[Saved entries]

(** * The [life] example of neutrino_examples: ECS storage, scheduler and
      the two domain systems

    Shallow embedding of the [life] program in its revision with the
    [pos]/[size]/[color] uniforms and [components_container]; the revision
    with the model matrix has the same registry, scheduler and
    [MovementSystem]. It is followed by the properties of the storage registry, the scheduler, [MovementSystem]
    and [RenderSystem].

    Conventions of the embedding:
    - [int] is a 32-bit signed integer carried by [Z]; an arithmetic result
      outside the range is undefined behaviour in C++ and is a
      [SignedOverflow] fault here;
    - [std::vector::operator[]] past the end is undefined behaviour and is
      an [OutOfBounds] fault; [std::get] on the wrong alternative throws
      and is a [BadVariantAccess] fault;
    - a reference returned by [component<T>(index)] is a location: reads go
      through [component], writes through [component_assign];
    - [steady_clock] durations and time points are 64-bit counts of
      nanoseconds, with the same treatment of overflow;
    - a [System] reaches the storage through its back-reference, which is
      the storage half of the state the monad [M] threads; the other half is
      the environment of external collaborators the system objects point
      to (for [RenderSystem], the renderer). *)

From Stdlib Require Import ZArith Lia Eqdep_dec Floats.SpecFloat FunInd Recdef.
From stdpp Require Import base list strings.

Open Scope Z_scope.

(** ** Faults and results *)

Inductive Fault : Type :=
| OutOfBounds
| SignedOverflow
| DivisionByZero
| BadVariantAccess.

Inductive Result (A : Type) : Type :=
| Ok (a : A)
| Raise (f : Fault).

Arguments Ok {A} a.
Arguments Raise {A} f.

Definition Result_bind {A B : Type} (r : Result A) (k : A -> Result B) : Result B :=
  match r with
  | Ok a => k a
  | Raise f => Raise f
  end.

(** ** [int]: 32-bit signed arithmetic *)

Module Int.

Definition INT_MIN : Z := - 2 ^ 31.
Definition INT_MAX : Z := 2 ^ 31 - 1.

Definition in_range (z : Z) : bool := (INT_MIN <=? z) && (z <=? INT_MAX).

Definition checked (z : Z) : Result Z :=
  if in_range z then Ok z else Raise SignedOverflow.

Definition add (a b : Z) : Result Z := checked (a + b).
Definition sub (a b : Z) : Result Z := checked (a - b).
Definition mul (a b : Z) : Result Z := checked (a * b).

(** C++ integer division truncates toward zero. *)
Definition div (a b : Z) : Result Z :=
  if b =? 0 then Raise DivisionByZero else checked (a ÷ b).

End Int.

(** ** [float]: IEEE binary32 *)

Definition float : Type := spec_float.

Definition float_prec : Z := 24.
Definition float_emax : Z := 128.

(** [static_cast<float>(int)]: round to nearest, ties to even. *)
Definition float_of_int (z : Z) : float :=
  binary_normalize float_prec float_emax z 0 false.

(** A decimal literal [n / d] with the [f] suffix. *)
Definition float_literal (n d : Z) : float :=
  SFdiv float_prec float_emax (float_of_int n) (float_of_int d).

(** The integer a finite float denotes, when it denotes one. *)
Definition float_to_int_exact (f : float) : option Z :=
  match f with
  | S754_zero _ => Some 0
  | S754_finite s m e =>
      let mag :=
        if 0 <=? e then Some (Z.shiftl (Z.pos m) e)
        else if Z.land (Z.pos m) (Z.ones (- e)) =? 0
             then Some (Z.shiftr (Z.pos m) (- e))
             else None in
      (fun v => if s then - v else v) <$> mag
  | _ => None
  end.

(** ** Framework value types

    [NM::Vector2i], [NM::Vector3f], [NG::Colorf] and [N::Size] are declared
    by the neutrino framework; only their use is in this repository. *)

Record Vector2i : Type := mkVector2i { x : Z; y : Z }.

Inductive Vector3f : Type := mkVector3f (vx vy vz : float).

Record Colorf : Type := mkColorf { r : float; g : float; b : float; a : float }.

(** Modelled from the spec: [N::Size] is not declared in the sources; the
    spec calls it a [(width, height)] pair bounding the rectangular domain
    [[0,W] x [0,H]], and the program builds it from the [int] literals
    [800] and [600]. Its members are taken to be [int]. *)
Record Size : Type := mkSize { width : Z; height : Z }.

(** [NM::Vector3f{v, z}]: the two [int] coordinates converted to [float],
    followed by [z]. *)
Definition Vector3f_of (v : Vector2i) (z : Z) : Vector3f :=
  mkVector3f (float_of_int (x v)) (float_of_int (y v)) (float_of_int z).

(** [operator+=] of [Vector2i]: coordinate-wise [int] addition. *)
Definition Vector2i_add_assign (u v : Vector2i) : Result Vector2i :=
  Result_bind (Int.add (x u) (x v)) (fun nx =>
  Result_bind (Int.add (y u) (y v)) (fun ny =>
  Ok (mkVector2i nx ny))).

(** ** Components *)

Record RenderComponent : Type := mkRenderComponent { color : Colorf }.
Record SizeComponent : Type := mkSizeComponent { size : Vector2i }.
Record PositionComponent : Type := mkPositionComponent { pos : Vector2i }.
Record MovementComponent : Type := mkMovementComponent { offset : Vector2i }.

(** The closed pack [Types...] of
    [ECS<RenderComponent, SizeComponent, PositionComponent, MovementComponent>]. *)
Inductive ComponentType : Type :=
| TRender
| TSize
| TPosition
| TMovement.

Definition component_t (T : ComponentType) : Type :=
  match T with
  | TRender => RenderComponent
  | TSize => SizeComponent
  | TPosition => PositionComponent
  | TMovement => MovementComponent
  end.

Definition ComponentType_eq_dec (A B : ComponentType) : {A = B} + {A <> B}.
Proof. decide equality. Defined.

#[global] Instance ComponentType_EqDecision : EqDecision ComponentType :=
  ComponentType_eq_dec.

Definition Types : list ComponentType := [TRender; TSize; TPosition; TMovement].

(** ** Type resolution: [get_component_index] and [component_index_v] *)

(** [StorageContainer<T>] is [std::vector<T>]. *)
Definition StorageContainer (T : ComponentType) : Type := list (component_t T).

(** [StorageItemType]: the variant of the four vector types; a value is
    the active alternative together with its vector. *)
Definition StorageItemType : Type := { T : ComponentType & StorageContainer T }.

Definition variant_size : nat := length Types.

(** [std::variant_alternative_t<index, StorageItemType>] is the vector of
    the [index]-th type of the pack. *)
Definition variant_alternative (index : nat) : option ComponentType := Types !! index.

(** [get_component_index<VariantType, T, index>()]. The recursion is
    bounded by the alternatives that remain; when none remains
    ([index == variant_size]) the function returns [index], the case the
    [static_assert] rejects at compile time. *)
Fixpoint get_component_index (remaining : nat) (T : ComponentType) (index : nat) : nat :=
  match remaining with
  | O => index
  | S remaining' =>
      match variant_alternative index with
      | Some A =>
          if decide (A = T) then index
          else get_component_index remaining' T (S index)
      | None => index
      end
  end.

Definition component_index_v (T : ComponentType) : nat :=
  get_component_index variant_size T 0.

(** ** The storage registry *)

(** [StorageType]: [std::array<StorageItemType, variant_size>]. *)
Definition StorageType : Type := list StorageItemType.

(** [std::get<StorageContainer<T>>(item)]. *)
Definition std_get (T : ComponentType) (item : StorageItemType) : Result (StorageContainer T) :=
  match decide (projT1 item = T) with
  | left e => Ok (eq_rect (projT1 item) StorageContainer (projT2 item) T e)
  | right _ => Raise BadVariantAccess
  end.

(** [m_storage[index]] on the fixed-size array. *)
Definition array_at (st : StorageType) (index : nat) : Result StorageItemType :=
  match st !! index with
  | Some item => Ok item
  | None => Raise OutOfBounds
  end.

(** [components_container<T>()]. *)
Definition components_container (T : ComponentType) (st : StorageType) : Result (StorageContainer T) :=
  Result_bind (array_at st (component_index_v T)) (std_get T).

(** Writing through the reference [components_container<T>()] returns. *)
Definition components_container_assign (T : ComponentType) (c : StorageContainer T)
    (st : StorageType) : Result StorageType :=
  Result_bind (components_container T st) (fun _ =>
  Ok (<[component_index_v T := existT T c]> st)).

(** [component<T>(index)], read through the returned reference. *)
Definition component (T : ComponentType) (index : nat) (st : StorageType) : Result (component_t T) :=
  Result_bind (components_container T st) (fun c =>
  match c !! index with
  | Some v => Ok v
  | None => Raise OutOfBounds
  end).

(** [component<T>(index) = v], written through the returned reference. *)
Definition component_assign (T : ComponentType) (index : nat) (v : component_t T)
    (st : StorageType) : Result StorageType :=
  Result_bind (components_container T st) (fun c =>
  match c !! index with
  | Some _ => components_container_assign T (<[index := v]> c) st
  | None => Raise OutOfBounds
  end).

(** [add_component(component)] on the storage: [push_back] on the
    container of the argument's type. *)
Definition add_component (T : ComponentType) (v : component_t T) (st : StorageType) : Result StorageType :=
  Result_bind (components_container T st) (fun c =>
  components_container_assign T (c ++ [v]) st).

* **AIM OF THE TASK**
Your task is to copy exactly, and only, the lines from the line with "Ok (<[component_index_v T" through the last line of the entries, both included.

* **EXERCISE OUTPUT**
  Ok (<[component_index_v T := existT T c]> st)).

(** [component<T>(index)], read through the returned reference. *)
Definition component (T : ComponentType) (index : nat) (st : StorageType) : Result (component_t T) :=
  Result_bind (components_container T st) (fun c =>
  match c !! index with
  | Some v => Ok v
  | None => Raise OutOfBounds
  end).

(** [component<T>(index) = v], written through the returned reference. *)
Definition component_assign (T : ComponentType) (index : nat) (v : component_t T)
    (st : StorageType) : Result StorageType :=
  Result_bind (components_container T st) (fun c =>
  match c !! index with
  | Some _ => components_container_assign T (<[index := v]> c) st
  | None => Raise OutOfBounds
  end).

(** [add_component(component)] on the storage: [push_back] on the
    container of the argument's type. *)
Definition add_component (T : ComponentType) (v : component_t T) (st : StorageType) : Result StorageType :=
  Result_bind (components_container T st) (fun c =>
  components_container_assign T (c ++ [v]) st).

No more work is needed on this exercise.